(Collected data)
* * * *
(* ===== verification/NetCache.v ===== *)
(** * Caches of network labels (security/selinux/netport.c, netnode.c, netif.c)

    Hash tables in front of [security_port_sid], [security_node_sid] and
    [security_netif_sid], emptied when the policy changes.  What the three
    files share is written once: the tables of netport.c and netnode.c with
    their bounded buckets, and the interface [policy_labels], which states what
    a table needs from the security server.  RCU and the locks are left out:
    a lookup that misses computes and inserts its entry under the lock that
    [flush] takes, so both are single steps. *)

From Stdlib Require Import String.
From S2P Require Import Prelude Hashtab Ebitmap Context Sidtab Avtab Policydb Mls PolicydbOps Sample Services ServicesSid ServicesObj PolicyLoad ServicesLoad Avc.

(** ** Tables with bounded buckets (netport.c, netnode.c) *)

Record bkt (E : Type) := mk_bkt { bk_size : Z; bk_list : list E }.
Arguments mk_bkt {E} bk_size bk_list.
Arguments bk_size {E} b : rename.
Arguments bk_list {E} b : rename.

(** [list_add_rcu], and [list_del_rcu] of the last entry of a full bucket. *)
Definition bkt_add {E} (limit : Z) (e : E) (b : bkt E) : bkt E :=
  let l := e :: bk_list b in
  if bk_size b =? limit then mk_bkt (bk_size b) (take (length l - 1) l) else mk_bkt (bk_size b + 1) l.

Section label_table.
Context {K E : Type} (hash : K -> option nat) (matches : K -> E -> bool) (sid_of : E -> Z) (entry : K -> Z -> E) (limit : Z)
  (call : ss -> K -> kmem -> option (Z * option Z * ss * kmem)).

(** [None]: a [BUG()] of the hash function. *)
Definition find_entry (t : list (bkt E)) (k : K) : option (option E) :=
  idx ← hash k; b ← t !! idx; Some (List.find (matches k) (bk_list b)).

Definition insert_entry (t : list (bkt E)) (k : K) (e : E) : option (list (bkt E)) :=
  idx ← hash k; b ← t !! idx; Some (<[idx := bkt_add limit e b]> t).

(** Result: the return value, [*sid], the security server, the table. *)
Definition table_sid_slow (s : ss) (t : list (bkt E)) (k : K) (m : kmem) : option (Z * option Z * ss * list (bkt E) * kmem) :=
  found ← find_entry t k;
  match found with
  | Some e => Some (0, Some (sid_of e), s, t, m)
  | None =>
      let '(ok, m) := kalloc m in
      if negb ok then Some (- ENOMEM, None, s, t, m)
      else
        '(rc, osid, s, m) ← call s k m;
        match osid with
        | Some sid => if nz rc then Some (rc, osid, s, t, m) else t ← insert_entry t k (entry k sid); Some (0, Some sid, s, t, m)
        | None => Some (rc, None, s, t, m)
        end
  end.

Definition table_sid (s : ss) (t : list (bkt E)) (k : K) (m : kmem) : option (Z * option Z * ss * list (bkt E) * kmem) :=
  found ← find_entry t k;
  match found with
  | Some e => Some (0, Some (sid_of e), s, t, m)
  | None => table_sid_slow s t k m
  end.

Definition table_flush (t : list (bkt E)) : list (bkt E) := (fun _ => mk_bkt 0 []) <$> t.
End label_table.



(** ** Ports (netport.c) *)

Definition SEL_NETPORT_HASH_SIZE : nat := 256.
Definition SEL_NETPORT_HASH_BKT_LIMIT : Z := 16.

Record sel_netport := mk_sel_netport { np_protocol : Z; np_port : Z; np_sid : Z }.
Definition netport_table := list (bkt sel_netport).

Definition sel_netport_hashfn (pnum : Z) : Z := pnum .& (Z.of_nat SEL_NETPORT_HASH_SIZE - 1).
(* ===== verification/NetLabel.v ===== *)
(** * NetLabel (CONFIG_NETLABEL in ss/ebitmap.c, ss/mls.c and ss/services.c)

    The level of a packet travels as a NetLabel security attribute: a
    sensitivity and a list of 256-bit maps of categories (include/net/netlabel.h).
    Two functions translate between these maps and the 128-bit nodes of
    extensible bitmaps, and the security server translates attributes to SIDs
    and back. *)

From Stdlib Require Import String.
From S2P Require Import Prelude Hashtab Ebitmap PolicyFile Context Sidtab Avtab Policydb Mls PolicydbOps Sample Services ServicesSid ServicesObj.

(** ** Attributes (include/net/netlabel.h) *)

Definition NETLBL_CATMAP_MAPCNT : Z := 4.
Definition NETLBL_CATMAP_MAPSIZE : Z := 8 * 8.
Definition NETLBL_CATMAP_SIZE : Z := NETLBL_CATMAP_MAPSIZE * NETLBL_CATMAP_MAPCNT.

Record catmap_node := mk_catmap_node {
  cm_startbit : Z;       (* u32 *)
  cm_bitmap : list Z     (* u64 bitmap[NETLBL_CATMAP_MAPCNT] *)
}.

(** The list of maps behind a pointer; [[]] is the null pointer. *)
Definition catmap := list catmap_node.

Definition NETLBL_SECATTR_DOMAIN : Z := 0x1.
Definition NETLBL_SECATTR_CACHE : Z := 0x2.
Definition NETLBL_SECATTR_MLS_LVL : Z := 0x4.
Definition NETLBL_SECATTR_MLS_CAT : Z := 0x8.
Definition NETLBL_SECATTR_SECID : Z := 0x10.
Definition NETLBL_SECATTR_FREE_DOMAIN : Z := 0x1000000.
Definition NETLBL_SECATTR_DOMAIN_CPY : Z := NETLBL_SECATTR_DOMAIN .| NETLBL_SECATTR_FREE_DOMAIN.
(* ===== verification/HookBase.v ===== *)
(** The security hooks (hooks.c) as programs that call the rest of the module:
    the access vector cache, the security server, the network tables and the
    kernel outside of SELinux.  A hook is a tree of calls and answers; this
    file has the trees, their runs, the security blobs (include/objsec.h) and
    the permissions the hooks ask for. *)

From S2P Require Import Prelude Sidtab Conditional Classmap Services NetLabel Avc Flask.
From stdpp Require Import strings.
From Stdlib Require Import String.
Open Scope Z_scope.

Definition ERANGE : Z := 34.
Definition ENOMSG : Z := 42.

(** ** Calls *)

(** Values a hook reads from global variables. *)
Inductive global := g_ss_initialized | g_policycap_netpeer | g_policycap_openperm | g_policy_seqno | g_secmark_refcount
| g_xfrm_refcount | g_enforcing | g_allow_unknown.

Inductive call :=
| HasPerm (ssid tsid tclass requested : Z) (auditdata : option audit_data) (flags : Z)
| HasPermNoaudit (ssid tsid tclass requested flags : Z)
| TransitionSid (ssid tsid tclass : Z) (name : option string)
| ContextToSid (scontext : string)
| ContextToSidForce (scontext : string)
| ContextToSidDefault (scontext : string) (def_sid : Z)
| SidToContext (sid : Z)
| SidToContextForce (sid : Z)
| FsUse (fstype : string)
| GenfsSid (fstype path : string) (sclass : Z)
| BoundedTransition (old_sid new_sid : Z)
| ValidateTransition (oldsid newsid tasksid tclass : Z)
| SidMlsCopy (sid mls_sid : Z)
| PeersidResolve (nlbl_sid nlbl_type xfrm_sid : Z)
| NetportSid (protocol pnum : Z)
| NetnodeSid (addr : list Z) (family : Z)
| NetifSid (ifindex : Z)
| NetlblSecattrToSid (a : secattr)
| NetlblSidToSecattr (sid : Z) (a : secattr)
| NetlblSet (f : string) (a : secattr)      (* a function of NetLabel that attaches attributes *)
| Global (g : global)
| Kalloc
| Outside (f : string) (args : list Z).  (* a function of the kernel outside of the module *)

(** An answer: the return value, what is written through the pointers (nothing
    where the callee leaves the variable alone), a decision, and NetLabel
    attributes. *)
Record answer := mk_answer_attr {
  an_rc : Z;
  an_out : option Z;
  an_out2 : option Z;
  an_text : option string;
  an_avd : option av_decision;
  an_attr : option secattr
}.
Definition mk_answer (rc : Z) (out out2 : option Z) (text : option string) (avd : option av_decision) : answer :=
  mk_answer_attr rc out out2 text avd None.

Definition rc_only (rc : Z) : answer := mk_answer rc None None None None.

(** ** Hooks *)

Inductive hook (A : Type) :=
| Ret (a : A)
| Bug
| Call (c : call) (k : answer -> hook A).
Arguments Ret {A} a.
Arguments Bug {A}.
Arguments Call {A} c k.

Fixpoint hook_bind {A B} (f : A -> hook B) (p : hook A) : hook B :=
  match p with
  | Ret a => f a
  | Bug => Bug
  | Call c k => Call c (fun an => hook_bind f (k an))
  end.

#[export] Instance hook_ret : MRet hook := fun A a => Ret a.
#[export] Instance hook_mbind : MBind hook := fun A B f p => hook_bind f p.

Definition of_option {A} (o : option A) : hook A := match o with Some a => Ret a | None => Bug end.

(** A run of a hook: the calls it makes and the answers it gets. *)
Definition trace := list (call * answer).

Fixpoint runs {A} (p : hook A) (tr : trace) (a : A) : Prop :=
  match p with
  | Ret b => tr = [] /\ a = b
  | Bug => False
  | Call c k => match tr with [] => False | (c', an) :: tr' => c' = c /\ runs (k an) tr' a end
  end.
(* ===== verification/HookTask.v ===== *)
(** Hooks on processes: checks between tasks, capabilities, execution of a
    program, and the attributes a process sets for itself (hooks.c). *)

From S2P Require Import Prelude Sidtab Classmap Avc Flask HookBase.
From stdpp Require Import strings.
From Stdlib Require Import String.
Open Scope Z_scope.

(** ** Checks between tasks *)

Definition SIGKILL : Z := 9.
Definition SIGCHLD : Z := 17.
Definition SIGSTOP : Z := 19.

Definition signal_to_av (sig : Z) : Z :=
  if sig =? SIGCHLD then PROCESS__SIGCHLD
  else if sig =? SIGKILL then PROCESS__SIGKILL
  else if sig =? SIGSTOP then PROCESS__SIGSTOP
  else PROCESS__SIGNAL.

Definition cred_has_perm (actor target : task_security) (perms : Z) : hook Z :=
  avc_has_perm (cred_sid actor) (cred_sid target) SECCLASS_PROCESS perms None.

Definition task_has_perm (tsk1 tsk2 : task) (perms : Z) : hook Z :=
  avc_has_perm (sid (t_real_cred tsk1)) (sid (t_real_cred tsk2)) SECCLASS_PROCESS perms None.

Definition current_has_perm (cur tsk : task) (perms : Z) : hook Z :=
  avc_has_perm (current_sid cur) (task_sid tsk) SECCLASS_PROCESS perms None.

Definition CAP_TO_INDEX (x : Z) : Z := x .>> 5.
Definition CAP_TO_MASK (x : Z) : Z := u32 (1 .<< (x .& 31)).
Definition SECURITY_CAP_NOAUDIT : Z := 0.
Definition SECURITY_CAP_AUDIT : Z := 1.
Definition CAP_SYS_ADMIN : Z := 21.
Definition CAP_MAC_ADMIN : Z := 33.

(** The check does not go through [avc_has_perm_flags]. *)
Definition task_has_capability (cred : task_security) (cap audit : Z) : hook Z :=
  let sid := cred_sid cred in
  let av := CAP_TO_MASK cap in
  sclass ← (if CAP_TO_INDEX cap =? 0 then Ret SECCLASS_CAPABILITY
            else if CAP_TO_INDEX cap =? 1 then Ret SECCLASS_CAPABILITY2
            else Bug);
  Call (HasPermNoaudit sid sid sclass av 0) (fun an =>
    let rc := an_rc an in
    if audit =? SECURITY_CAP_AUDIT then
      avd ← of_option (an_avd an);
      let rc2 := (avc_audit sid sid sclass av avd rc ad_other 0).1 in
      if nz rc2 then Ret rc2 else Ret rc
    else Ret rc).

Definition task_has_system (tsk : task) (perms : Z) : hook Z :=
  avc_has_perm (task_sid tsk) SECINITSID_KERNEL SECCLASS_SYSTEM perms None.

Definition may_create_key (ksid : Z) (ctx : task) : hook Z :=
  avc_has_perm (task_sid ctx) ksid SECCLASS_KEY KEY__CREATE None.

(** ** Hooks on tasks *)

Definition PTRACE_MODE_READ : Z := 1.

Definition selinux_ptrace_access_check (cur child : task) (mode : Z) : hook Z :=
  rc ← outside "cap_ptrace_access_check" [mode];
  if nz rc then Ret rc
  else if mode =? PTRACE_MODE_READ then avc_has_perm (current_sid cur) (task_sid child) SECCLASS_FILE FILE__READ None
  else current_has_perm cur child PROCESS__PTRACE.

Definition selinux_ptrace_traceme (cur parent : task) : hook Z :=
  rc ← outside "cap_ptrace_traceme" [];
  if nz rc then Ret rc else task_has_perm parent cur PROCESS__PTRACE.

Definition selinux_capget (cur target : task) : hook Z :=
  error ← current_has_perm cur target PROCESS__GETCAP;
  if nz error then Ret error else outside "cap_capget" [].

Definition selinux_capset (new old : task_security) : hook Z :=
  error ← outside "cap_capset" [];
  if nz error then Ret error else cred_has_perm old new PROCESS__SETCAP.

Definition selinux_capable (cred : task_security) (cap audit : Z) : hook Z :=
  rc ← outside "cap_capable" [cap; audit];
  if nz rc then Ret rc else task_has_capability cred cap audit.

(** [capable] (kernel/capability.c): this hook, and then grsecurity. *)
Definition capable (cur : task) (cap : Z) : hook bool :=
  rc ← selinux_capable (t_cred cur) cap SECURITY_CAP_AUDIT;
  if rc =? 0 then gr ← outside "gr_is_capable" [cap]; Ret (nz gr) else Ret false.

Definition SYSLOG_ACTION_READ_ALL : Z := 3.
Definition SYSLOG_ACTION_CONSOLE_OFF : Z := 6.
Definition SYSLOG_ACTION_CONSOLE_ON : Z := 7.
Definition SYSLOG_ACTION_CONSOLE_LEVEL : Z := 8.
Definition SYSLOG_ACTION_SIZE_BUFFER : Z := 10.

Definition selinux_syslog (cur : task) (type : Z) : hook Z :=
  if (type =? SYSLOG_ACTION_READ_ALL) || (type =? SYSLOG_ACTION_SIZE_BUFFER) then task_has_system cur SYSTEM__SYSLOG_READ
  else if (type =? SYSLOG_ACTION_CONSOLE_OFF) || (type =? SYSLOG_ACTION_CONSOLE_ON) || (type =? SYSLOG_ACTION_CONSOLE_LEVEL)
  then task_has_system cur SYSTEM__SYSLOG_CONSOLE
  else task_has_system cur SYSTEM__SYSLOG_MOD.

Definition selinux_vm_enough_memory (cur : task) (pages : Z) : hook Z :=
  rc ← selinux_capable (t_cred cur) CAP_SYS_ADMIN SECURITY_CAP_NOAUDIT;
  outside "__vm_enough_memory" [pages; b2i (rc =? 0)].

Definition selinux_task_create (cur : task) : hook Z := current_has_perm cur cur PROCESS__FORK.

Definition no_security : task_security := mk_task_security 0 0 0 0 0 0.

Definition selinux_cred_alloc_blank : hook (Z * option task_security) :=
  ok ← kernel_alloc;
  if negb ok then Ret (- ENOMEM, None) else Ret (0, Some no_security).

Definition selinux_cred_prepare (old : task_security) : hook (Z * option task_security) :=
  ok ← kernel_alloc;
  if negb ok then Ret (- ENOMEM, None) else Ret (0, Some old).

(** Result: the return value and the blob of [new]. *)
Definition selinux_kernel_act_as (cur : task) (new : task_security) (secid : Z) : hook (Z * task_security) :=
  ret ← avc_has_perm (current_sid cur) secid SECCLASS_KERNEL_SERVICE KERNEL_SERVICE__USE_AS_OVERRIDE None;
  Ret (ret, if ret =? 0 then mk_task_security (osid new) secid (exec_sid new) 0 0 0 else new).

Definition selinux_kernel_create_files_as (cur : task) (new : task_security) (isec : inode_security)
    : hook (Z * task_security) :=
  ret ← avc_has_perm (current_sid cur) (i_sid isec) SECCLASS_KERNEL_SERVICE KERNEL_SERVICE__CREATE_FILES_AS None;
  Ret (ret, if ret =? 0
            then mk_task_security (osid new) (sid new) (exec_sid new) (i_sid isec) (keycreate_sid new) (sockcreate_sid new)
            else new).

Definition selinux_kernel_module_request (cur : task) : hook Z :=
  avc_has_perm (task_sid cur) SECINITSID_KERNEL SECCLASS_SYSTEM SYSTEM__MODULE_REQUEST ad_other.

(** [cap_task_setnice], [cap_task_setioprio] and [cap_task_setscheduler] come first. *)
Definition selinux_task_setsched (cap_check : string) (cur p : task) : hook Z :=
  rc ← outside cap_check [];
  if nz rc then Ret rc else current_has_perm cur p PROCESS__SETSCHED.

Definition selinux_task_setrlimit (cur p : task) (old_max new_max : Z) : hook Z :=
  if negb (old_max =? new_max) then current_has_perm cur p PROCESS__SETRLIMIT else Ret 0.

Definition selinux_task_kill (cur p : task) (sig secid : Z) : hook Z :=
  let perm := if sig =? 0 then PROCESS__SIGNULL else signal_to_av sig in
  if nz secid then avc_has_perm secid (task_sid p) SECCLASS_PROCESS perm None
  else current_has_perm cur p perm.

Definition selinux_task_wait (cur p : task) : hook Z := task_has_perm p cur PROCESS__SIGCHLD.

Definition selinux_task_to_inode (p : task) (isec : inode_security) : inode_security :=
  mk_inode_security (i_task_sid isec) (task_sid p) (i_sclass isec) true.

(** ** Execution of a program *)

Definition LSM_UNSAFE_SHARE : Z := 1.
Definition LSM_UNSAFE_PTRACE : Z := 2.
Definition LSM_UNSAFE_PTRACE_CAP : Z := 4.
Definition MNT_NOSUID : Z := 1.
(** READ_IMPLIES_EXEC | ADDR_NO_RANDOMIZE | ADDR_COMPAT_LAYOUT | MMAP_PAGE_ZERO *)
Definition PER_CLEAR_ON_SETID : Z := 0x0400000 .| 0x0040000 .| 0x0200000 .| 0x0100000.

(** What the hook reads and writes of [struct linux_binprm]. *)
Record binprm := mk_binprm {
  bp_cred : task_security;
  bp_cred_prepared : bool;
  bp_unsafe : Z;
  bp_per_clear : Z;
  bp_inode : inode;
  bp_mnt_flags : Z
}.

Definition set_bp_cred (b : binprm) (c : task_security) : binprm :=
  mk_binprm c (bp_cred_prepared b) (bp_unsafe b) (bp_per_clear b) (bp_inode b) (bp_mnt_flags b).
Definition set_bp_per_clear (b : binprm) (v : Z) : binprm :=
  mk_binprm (bp_cred b) (bp_cred_prepared b) (bp_unsafe b) v (bp_inode b) (bp_mnt_flags b).
Definition set_sid (t : task_security) (v : Z) : task_security :=
  mk_task_security (osid t) v (exec_sid t) (create_sid t) (keycreate_sid t) (sockcreate_sid t).

(** The tests for shared state and for a tracer. *)
Definition transition_unsafe (old new : Z) (unsafe : Z) (tracer : option task) : hook Z :=
  rc ← (if nz (unsafe .& LSM_UNSAFE_SHARE) then avc_has_perm old new SECCLASS_PROCESS PROCESS__SHARE None else Ret 0);
  if nz rc then Ret (- EPERM)
  else if nz (unsafe .& (LSM_UNSAFE_PTRACE .| LSM_UNSAFE_PTRACE_CAP)) then
    let ptsid := match tracer with Some t => sid (t_real_cred t) | None => 0 end in
    rc ← (if negb (ptsid =? 0) then avc_has_perm ptsid new SECCLASS_PROCESS PROCESS__PTRACE None else Ret 0);
    if nz rc then Ret (- EPERM) else Ret 0
  else Ret 0.

(** [tracer] is [tracehook_tracer_task(current)].  Result: the return value and
    the program descriptor with the credentials it has then. *)
Definition selinux_bprm_set_creds (cur : task) (tracer : option task) (b : binprm) : hook (Z * binprm) :=
  rc ← outside "cap_bprm_set_creds" [];
  if nz rc then Ret (rc, b)
  else if bp_cred_prepared b then Ret (0, b)
  else
    let old := t_cred cur in
    let isec := i_security (bp_inode b) in
    let new := mk_task_security (sid old) (sid old) (exec_sid (bp_cred b)) 0 0 0 in
    '(rc, new) ← (if nz (exec_sid old) then Ret (0, mk_task_security (osid new) (exec_sid old) 0 0 0 0)
                  else
                    '(rc, newsid) ← security_transition_sid (sid old) (i_sid isec) SECCLASS_PROCESS None (sid new);
                    Ret (rc, set_sid new newsid));
    if nz rc then Ret (rc, set_bp_cred b new)
    else
      let new := if nz (bp_mnt_flags b .& MNT_NOSUID) then set_sid new (sid old) else new in
      let b := set_bp_cred b new in
      if sid new =? sid old then
        rc ← avc_has_perm (sid old) (i_sid isec) SECCLASS_FILE FILE__EXECUTE_NO_TRANS ad_of_fs;
        Ret (rc, b)
      else
        rc ← avc_has_perm (sid old) (sid new) SECCLASS_PROCESS PROCESS__TRANSITION ad_of_fs;
        if nz rc then Ret (rc, b)
        else
          rc ← avc_has_perm (sid new) (i_sid isec) SECCLASS_FILE FILE__ENTRYPOINT ad_of_fs;
          if nz rc then Ret (rc, b)
          else
            rc ← transition_unsafe (sid old) (sid new) (bp_unsafe b) tracer;
            if nz rc then Ret (rc, b)
            else Ret (0, set_bp_per_clear b (bp_per_clear b .| PER_CLEAR_ON_SETID)).

Definition selinux_bprm_secureexec (cur : task) : hook bool :=
  let tsec := t_cred cur in
  atsecure ← (if negb (osid tsec =? sid tsec)
              then avc_has_perm (osid tsec) (sid tsec) SECCLASS_PROCESS PROCESS__NOATSECURE None
              else Ret 0);
  if nz atsecure then Ret true
  else rc ← outside "cap_bprm_secureexec" []; Ret (nz rc).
* * * *
REQUIREMENT:
After locating the line with "Definition LSM_UNSAFE_SHARE : Z := 1." above, return that line and every later line through the one with "bp_unsafe : Z;", word for word and with nothing else.

EXERCISE RESULT:
Definition LSM_UNSAFE_SHARE : Z := 1.
Definition LSM_UNSAFE_PTRACE : Z := 2.
Definition LSM_UNSAFE_PTRACE_CAP : Z := 4.
Definition MNT_NOSUID : Z := 1.
(** READ_IMPLIES_EXEC | ADDR_NO_RANDOMIZE | ADDR_COMPAT_LAYOUT | MMAP_PAGE_ZERO *)
Definition PER_CLEAR_ON_SETID : Z := 0x0400000 .| 0x0040000 .| 0x0200000 .| 0x0100000.

(** What the hook reads and writes of [struct linux_binprm]. *)
Record binprm := mk_binprm {
  bp_cred : task_security;
  bp_cred_prepared : bool;
  bp_unsafe : Z;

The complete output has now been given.